The newly developed process uses denitrification and Entcar Rating preferably carried out in a floating bed. To open that up riding water is drawn into the conical bottom of the reactor feeds, while at the same time the nutrients (ethanol or acetic acid and phosphate)  and calcium hydroxide are added as a precipitant. It forms in the reactor a fluidized bed, which is for an intensive mass transfer worries. Additional support can be provided for support.

The required solids content can be obtained by supplying return sludge can be set in the reaction zone. The return sludge will be before preferably removed from the upper part of the reactor. In certain cases a sludge recirculation from a later up is also recommended preparation stages downstream thickener.

The reactor is preferably followed by one or more flocculations graduate. The suspended matter contained in the outlet of the reactor is here flocculated and then separated by sedimentation.
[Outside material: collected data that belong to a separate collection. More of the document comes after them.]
(* ===== verification/Args.v ===== *)
(** * Args: the arguments of the host

    The records of [src/bin/host/src/eigenda/cfg.rs] that hold the
    arguments of the host binary, with the fields of kona's
    [SingleChainHost] the host reads.  The handler of [Host] is given these
    arguments; what the host builds from them is in [Cfg]. *)

From S2P Require Import Prelude.
From stdpp Require Import strings.

(** kona's [SingleChainHost]: the fields this file reads. *)
Record SingleChainHost : Set := {
  l1_node_address : option string;
  l2_node_address : option string;
  l1_beacon_address : option string;
  data_dir : option string;
  server : bool;
  rollup_config_path : option string;
}.

(** [struct EigenDACfg]; [retrieve_timeout] is a [Duration] in whole
    seconds.  The field [proxy_url] is [cfg_proxy_url] here, the name
    [proxy_url] being the field of [EigenDAProxy]. *)
Record EigenDACfg : Set := {
  cfg_proxy_url : option string;
  retrieve_timeout : Z;
}.

(** [struct EigenDAChainHost] *)
Record EigenDAChainHost : Set := {
  single_host : SingleChainHost;
  eigen_da_args : EigenDACfg;
}.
After sedimentation is the decarbonized and denitrified water only burdened with low levels of turbidity and can do more stratified filtration down to the levels permitted for drinking water become.

Another, synergistic effect of the process results from the here with joint dewatering of carbonate and bio sludge, as the for Improvement in the drainage of organic sludge is usually required addition of carbonate can be omitted.

Claims (10)

1. Process for decarbonization and denitrification of water, characterized in that raw water in a reaction zone is simultaneously decarburized by the action of calcium hydroxide as a precipitant and denitrified by a biomass with the addition of nutrients and that calcium carbonate precipitated as a carrier material by the decarbonization is used for the biomass, and calcium carbonate sludge withdrawn from the reaction zone for concentration of precipitated calcium carbonate is returned to the reactor. 2. The method according to claim 1, characterized in that as nutrients for the biomass ethanol or acetic acid is used. 3. The method according to any one of claims 1 or 2, characterized in that that to concentrate precipitated calcium carbonate in the reak a floating bed is formed. 4. The method according to claim 3, characterized in that in suspension bed is stirred. 5. The method according to claim 4, characterized in that calcium car bonat preferably as sludge to the reactor at its upper end is removed. 6. The method according to claim 5, characterized in that zurückge guided calcium carbonate or calcium carbonate sludge at the reactor bottom which is fed.   7. The method according to any one of the preceding claims, characterized records that the reactor has a flocculation stage and / or sedimentati level with thickener. 8. The method according to claim 7, characterized in that several Flocculation levels are provided. 9. The method according to any one of claims 7 or 8, characterized in that flocculants and flocculants are added. 10. The method according to any one of claims 7 to 9, characterized in that calcium carbonate sludge is removed from the thickener and into the Reactor is recycled.